A 12-year-old Jack Russell came with a much swollen abdomen.
She was not spayed and so I thought she could have closed pyometra. This is a common problem of unspayed old female dogs. Yet the dog was active and could even walk 30 minutes to the Surgery. She had a very good appetite and drank a lot of water. She peed a lot. So, closed pyometra was ruled out.
Could there be an abdominal tumour since a vet had removed a breast tumour (MG 5 left side) some 8 months ago? Or metastasis of this breast tumour?

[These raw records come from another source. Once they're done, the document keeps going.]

(** The last step of a repair: the volume gets its primary and the surviving
    replicas, is degraded, and looks for a new replica. *)
Lemma AssignReplica_repairs dead v v1 t p rest :
  rows t !! vr_Name v = Some v1 -> IsLokaManaged v1 = true -> identity v1 = identity v ->
  survivors dead v = p :: rest -> vr_PrimaryWorkerID v1 = p -> vr_ReplicaWorkerIDs v1 = rest ->
  exists t' v', ignore (AssignReplica env (vr_Name v)) t = (t', Ret tt) /\
  rows t' = <[vr_Name v := v']> (rows t) /\ repaired dead healthy v v'.
Proof.
  intros Hrow Hm Hid Hs Hp Hr. unfold AssignReplica.
  pose proof (row_name _ _ _ Hrow) as Hname.
  pose proof (pickReplica_spec v1) as Hpick. unfold placed_on in Hpick.
  rewrite Hp, Hr in Hpick.
  destruct (pickReplica healthy v1) as [id|] eqn:Hpr.
  - edestruct (volSet_spec t (vr_Name v)) as (t' & Hset & Hrows); [exact Hrow| |].
  2: { exists t'. eexists. split; [|split; [exact Hrows|]].
  - eapply ignore_Ret. erewrite bind_Ret by (by apply getVolume_spec). rewrite Hm, Hhealthy, Hpr.
  unfold volUpdate. cbn [negb]. change (vr_Name (vr_with _ _ _ _ v1)) with (vr_Name v1). rewrite Hname.
  exact Hset.
  - split; [unfold identity, vr_with in *; simpl; by injection Hid|]. rewrite Hs. simpl.
  split; [done|]. left. exists id. destruct Hpick as [Hin Hnot]. rewrite Hr. split_and!; [done| |done..].
  rewrite elem_of_cons. naive_solver. }
  done.
  - edestruct (volSet_spec t (vr_Name v)) as (t' & Hset & Hrows); [exact Hrow| |].
  2: { exists t'. eexists. split; [|split; [exact Hrows|]].
  - eapply ignore_Ret. erewrite bind_Ret by (by apply getVolume_spec). rewrite Hm, Hhealthy, Hpr.
  cbn [negb]. exact Hset.
  - split; [unfold identity, vr_with in *; simpl; by injection Hid|]. rewrite Hs. simpl.
  split; [done|]. right. split_and!; [|done..].
  eapply Forall_impl; [exact Hpick|]. intros id. rewrite elem_of_cons. naive_solver. }
  done.
Qed.

(** Writing the surviving placement and the degraded status, before looking for a
    new replica. *)
Lemma place_then_repair dead v t p rest :
  rows t !! vr_Name v = Some v -> IsLokaManaged v = true -> survivors dead v = p :: rest ->
  exists t', (_ ← ignore (vwrite (volUpdatePlacement (ve_now env) (vr_Name v) p rest));
    _ ← ignore (vwrite (volUpdateStatus (ve_now env) (vr_Name v) VolumeStatusDegraded));
    ignore (AssignReplica env (vr_Name v))) t = (t', Ret tt) /\
  exists v', rows t' = <[vr_Name v := v']> (rows t) /\ repaired dead healthy v v'.
Proof.
  intros Hrow Hm Hs.
  destruct (volSet_spec t (vr_Name v) (fun old => vr_with p rest (vr_Status old) (stored (ve_now env)) old) v)
    as (t1 & H1 & Hr1); [done..|].
  rewrite (bind_Ret _ _ _ _ _ (ignore_Ret _ _ _ _ H1)).
  set (v1 := vr_with p rest (vr_Status v) (stored (ve_now env)) v) in *.
  destruct (volSet_spec t1 (vr_Name v) (fun old => vr_with (vr_PrimaryWorkerID old) (vr_ReplicaWorkerIDs old)
    VolumeStatusDegraded (stored (ve_now env)) old) v1) as (t2 & H2 & Hr2).
  { rewrite Hr1. apply lookup_insert_eq. } { done. }
  rewrite (bind_Ret _ _ _ _ _ (ignore_Ret _ _ _ _ H2)).
  destruct (AssignReplica_repairs dead v (vr_with (vr_PrimaryWorkerID v1) (vr_ReplicaWorkerIDs v1)
    VolumeStatusDegraded (stored (ve_now env)) v1) t2 p rest) as (t3 & v3 & H3 & Hr3 & Hrep).
  { rewrite Hr2. apply lookup_insert_eq. } { exact Hm. } { done. } { done. } { done. } { done. }
  exists t3. split; [exact H3|]. exists v3. split; [|done].
  by rewrite Hr3, Hr2, Hr1, !insert_insert_eq.
Qed.

Lemma failover_spec dead v t :
  rows t !! vr_Name v = Some v -> placed_on dead v ->
  exists t' v', failover env dead v t = (t', Ret tt) /\ rows t' = <[vr_Name v := v']> (rows t) /\
  if IsLokaManaged v then repaired dead healthy v v' else v' = v.
Proof.
  intros Hrow Hon. unfold failover. destruct (IsLokaManaged v) eqn:Hm; cbn [negb].
  2: { exists t, v. by rewrite insert_id. }
  case_bool_decide as Hp.
  - assert (survivors dead v = vr_ReplicaWorkerIDs v) as Hs by (unfold survivors; by rewrite bool_decide_eq_true_2).
  destruct (vr_ReplicaWorkerIDs v) as [|p rest] eqn:Hreps.
  + destruct (volSet_spec t (vr_Name v) (fun old => vr_with "" [] (vr_Status old) (stored (ve_now env)) old) v)
    as (t1 & H1 & Hr1); [done..|].
  rewrite (bind_Ret _ _ _ _ _ (ignore_Ret _ _ _ _ H1)).
  set (v1 := vr_with "" [] (vr_Status v) (stored (ve_now env)) v) in *.
  destruct (volSet_spec t1 (vr_Name v) (fun old => vr_with (vr_PrimaryWorkerID old) (vr_ReplicaWorkerIDs old)
    VolumeStatusError (stored (ve_now env)) old) v1) as (t2 & H2 & Hr2).
  { rewrite Hr1. apply lookup_insert_eq. } { done. }
  exists t2. eexists. split; [exact (ignore_Ret _ _ _ _ H2)|].
  split; [by rewrite Hr2, Hr1, insert_insert_eq|]. split; [done|]. by rewrite Hs.
  + destruct (place_then_repair dead v t p rest Hrow Hm Hs) as (t' & Hrun & v' & Hr & Hrep).
  exists t', v'. split_and!; [|done..]. rewrite <-Hrun.
  destruct (volSet_spec t (vr_Name v) (fun old => vr_with p rest (vr_Status old) (stored (ve_now env)) old) v)
    as (t1 & H1 & Hr1); [done..|].
  rewrite (bind_Ret _ _ _ _ _ (attempt_Ret _ _ _ _ H1)).
  by rewrite (bind_Ret _ _ _ _ _ (ignore_Ret _ _ _ _ H1)).
  - assert (survivors dead v = vr_PrimaryWorkerID v :: filter (fun id => id <> dead) (vr_ReplicaWorkerIDs v)) as Hs.
  { unfold survivors. by rewrite bool_decide_eq_false_2. }
  destruct (place_then_repair dead v t _ _ Hrow Hm Hs) as (t' & Hrun & v' & Hr & Hrep). by exists t', v'.
Qed.

Lemma repaired_sound dead v v' :
  well_placed v -> dead ∉ healthy -> dead <> "" -> repaired dead healthy v v' ->
  ~ placed_on dead v' /\ well_placed v'.
Proof.
  intros Hwp Hnot Hne [_ Hrep]. rewrite (survivors_sound _ _ Hwp) in Hrep.
  revert Hrep. set (surv := filter (fun id => id <> dead) _). intros Hrep.
  assert (dead ∉ surv) as Hd by (unfold surv; rewrite list_elem_of_filter; naive_solver).
  assert (NoDup surv) as Hnd by (by apply NoDup_filter).
  unfold placed_on, well_placed. destruct surv as [|p rest].
  - destruct Hrep as (-> & -> & _). split; [|repeat constructor; by intros []%not_elem_of_nil].
  intros [Heq|[]%not_elem_of_nil]. by symmetry in Heq.
  - destruct Hrep as (-> & [(id & Hin & Hfresh & -> & _)|(_ & -> & _)]).
  + rewrite elem_of_cons in Hd. rewrite elem_of_app, list_elem_of_singleton. split; [naive_solver|].
  rewrite app_comm_cons. apply NoDup_app. split_and!; [done| |apply NoDup_singleton].
  intros x Hx ->%list_elem_of_singleton. done.
  + rewrite elem_of_cons in Hd. split; [naive_solver|done].
Qed.

(** C17 When a worker dies, every volume Loka manages that had a copy on it is
    repaired, whatever its placement: a primary that died is replaced by the first
    replica, the rest of the replicas stay, and one healthy worker that has no copy
    joins as a replica if there is one; without replicas the volume ends in error. A
    primary that lives stays, and the dead worker leaves the replicas. Other volumes
    are untouched. If no worker held two copies of the volume, none does afterwards,
    and no copy is on the dead worker; [AssignPrimary] can break that condition, and a
    dead worker is then promoted ([replica_made_primary]). *)
Theorem HandleWorkerDeath_correct dead t :
  dead ∉ healthy -> dead <> "" ->
  exists t', HandleWorkerDeath env dead t = (t', Ret tt) /\
  forall name, match rows t !! name with
  | None => rows t' !! name = None
  | Some v =>
    if bool_decide (placed_on dead v) && IsLokaManaged v
    then exists v', rows t' !! name = Some v' /\ repaired dead healthy v v' /\
         (well_placed v -> ~ placed_on dead v' /\ well_placed v')
    else rows t' !! name = Some v
  end.
Proof.
  intros Hnot Hne. unfold HandleWorkerDeath. erewrite bind_Ret by done.
  set (l := volListByWorker dead t).
  assert (l ≡ₚ filter (placed_on dead) (sql_select t)) as Hperm by apply merge_sort_Permutation.
  assert (forall v, v ∈ l <-> placed_on dead v /\ rows t !! vr_Name v = Some v) as Hin.
  { intros v. rewrite Hperm, list_elem_of_filter. by rewrite (sql_select_in t v). }
  destruct (for_each_rows (failover env dead) vr_Name rows
    (fun v v' => if IsLokaManaged v then repaired dead healthy v v' else v' = v) l t)
    as (t' & Hrun & Hframe & Hl).
  { rewrite Hperm. apply NoDup_fmap_filter. exact (sql_select_NoDup t). }
  { intros v Hv. by apply Hin. }
  { intros v s Hv Hrow. apply Hin in Hv as [Hon Ht]. by apply failover_spec. }
  exists t'. split; [done|]. intros name. destruct (rows t !! name) as [v|] eqn:Hv.
  - pose proof (row_name _ _ _ Hv) as Hname. case_bool_decide as Hon; cbn [andb].
  + destruct (Hl v) as (v' & Hv' & HR); [by apply Hin; rewrite Hname|]. rewrite Hname in Hv'.
  destruct (IsLokaManaged v); [|by subst].
  exists v'. split_and!; [done..|]. intros Hwp. by eapply repaired_sound.
  + rewrite Hframe; [done|]. intros (w & Hw & [Hon' Hrow]%Hin)%list_elem_of_fmap.
  rewrite Hw in Hv. rewrite Hv in Hrow. by injection Hrow as ->.
  - rewrite Hframe; [done|]. intros (w & Hw & [_ Hrow]%Hin)%list_elem_of_fmap. congruence.
Qed.
End laws.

Could there be an ovarian tumour?
Next was ascites. On percussion of the abdomen, there was no tympany of gas or fluid thrill when I tap the right side of the abdomen and let my fingers of the other hand feel the other side.
I gave fruesemide to bring down any abdominal fluid and took an X-ray 12 hours later. There was the classical splenic neoplasia as diagnosed by Dr Daniel. This image was similar to the image in the Vet Surgery book which showed the lateral abdomen with the tail of the spleen being a globular shape.

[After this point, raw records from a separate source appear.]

(** *** The invariant *)

(** A path is exact when it is the same here, in the store and in the saved
    manifest. *)
Definition exact (w : SyncWorld) (rel : string) : Prop :=
  uploaded w rel /\ remote_sha w rel = hash <$> here w rel.

(** Every path outside [D] is exact, or waits; directories are exact anyway. *)
Record mirrored (D : string -> Prop) (w : SyncWorld) : Prop := {
  mr_up : uploader w;
  mr_dirs : forall rel, metadata rel = false -> ~ D rel -> entry w a vol rel = Some EDir -> exact w rel;
  mr_meta : forall rel, metadata rel = true -> local_sha w rel = None /\ remote_sha w rel = None;
  mr_pending : Forall (fun rel => metadata rel = false) (queued_events w);
  mr_sync : forall rel, metadata rel = false -> ~ D rel -> rel ∉ queued_events w -> exact w rel
}.

(** What becomes doubtful in a call of [a] about the volume.  A path whose entry
    changed and whose event did not arrive; one that waited and was made a
    directory; one that was handled while the store did not answer for it or
    for the manifest.  A path is in doubt no more once it is handled, as a file
    or as a removal, and the store answers. *)
Definition doubt (c : Call) (w w' : SyncWorld) (D : string -> Prop) (rel : string) : Prop :=
  if bool_decide (c = Flush /\ rel ∈ queued_events w)
  then ~ answers w rel \/ ~ answers w manifestKey \/ D rel /\ entry w a vol rel = Some EDir
  else D rel \/ entry w' a vol rel <> entry w a vol rel /\
         (rel ∉ queued_events w' \/ entry w' a vol rel = Some EDir /\ rel ∈ queued_events w).

Lemma mirrored_weaken (D D' : string -> Prop) w : (forall rel, D rel -> D' rel) -> mirrored D w -> mirrored D' w.
Proof. intros HD [Hu Hd Hm Hp Hs]. split; [done|..|done|done|]; naive_solver. Qed.

Lemma round_exact w w' rel : metadata rel = false -> round w w' -> exact w rel -> exact w' rel.
Proof.
  intros Hm Hr [Hu Hs]. split; [by apply (ro_uploaded _ _ Hr)|].
  unfold remote_sha, here in *. by rewrite (ro_manifest _ _ Hr), (round_entry _ _ _ Hr).
Qed.

Lemma round_mirrored D w w' : round w w' -> mirrored D w -> mirrored D w'.
Proof.
  intros Hr [Hu Hd Hm Hp Hs]. pose proof Hr as [E V T W P U M R].
  split.
  - by eapply round_uploader.
  - intros rel Hmr HD. rewrite (round_entry _ _ _ Hr). intros He. apply round_exact with w; auto.
  - intros rel Hmr. rewrite M by done. unfold remote_sha. rewrite R. by apply Hm.
  - by rewrite P.
  - intros rel Hmr HD. rewrite P. intros Hnp. apply round_exact with w; auto.
Qed.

According to an experienced older vet, an ovarian cyst would be higher up in the anterior abdomen.
So, the X-ray diagnosis is a splenic tumour. Could it have metastasized to the atrium causing an atrial tumour?
OCT 20, 2014. Exploratory laparotomy. Low dose of domitor + ketamine IV and isoflurane gas.
The large globular tumour was at one end of the lobe. The lobe was taken out. A scalpel blade cut one side of the lobe like "fracturing" the liver. That meant that the liver was incised on one side while the assistant could hold up the liver for ligation of the parenchyma blood vessels.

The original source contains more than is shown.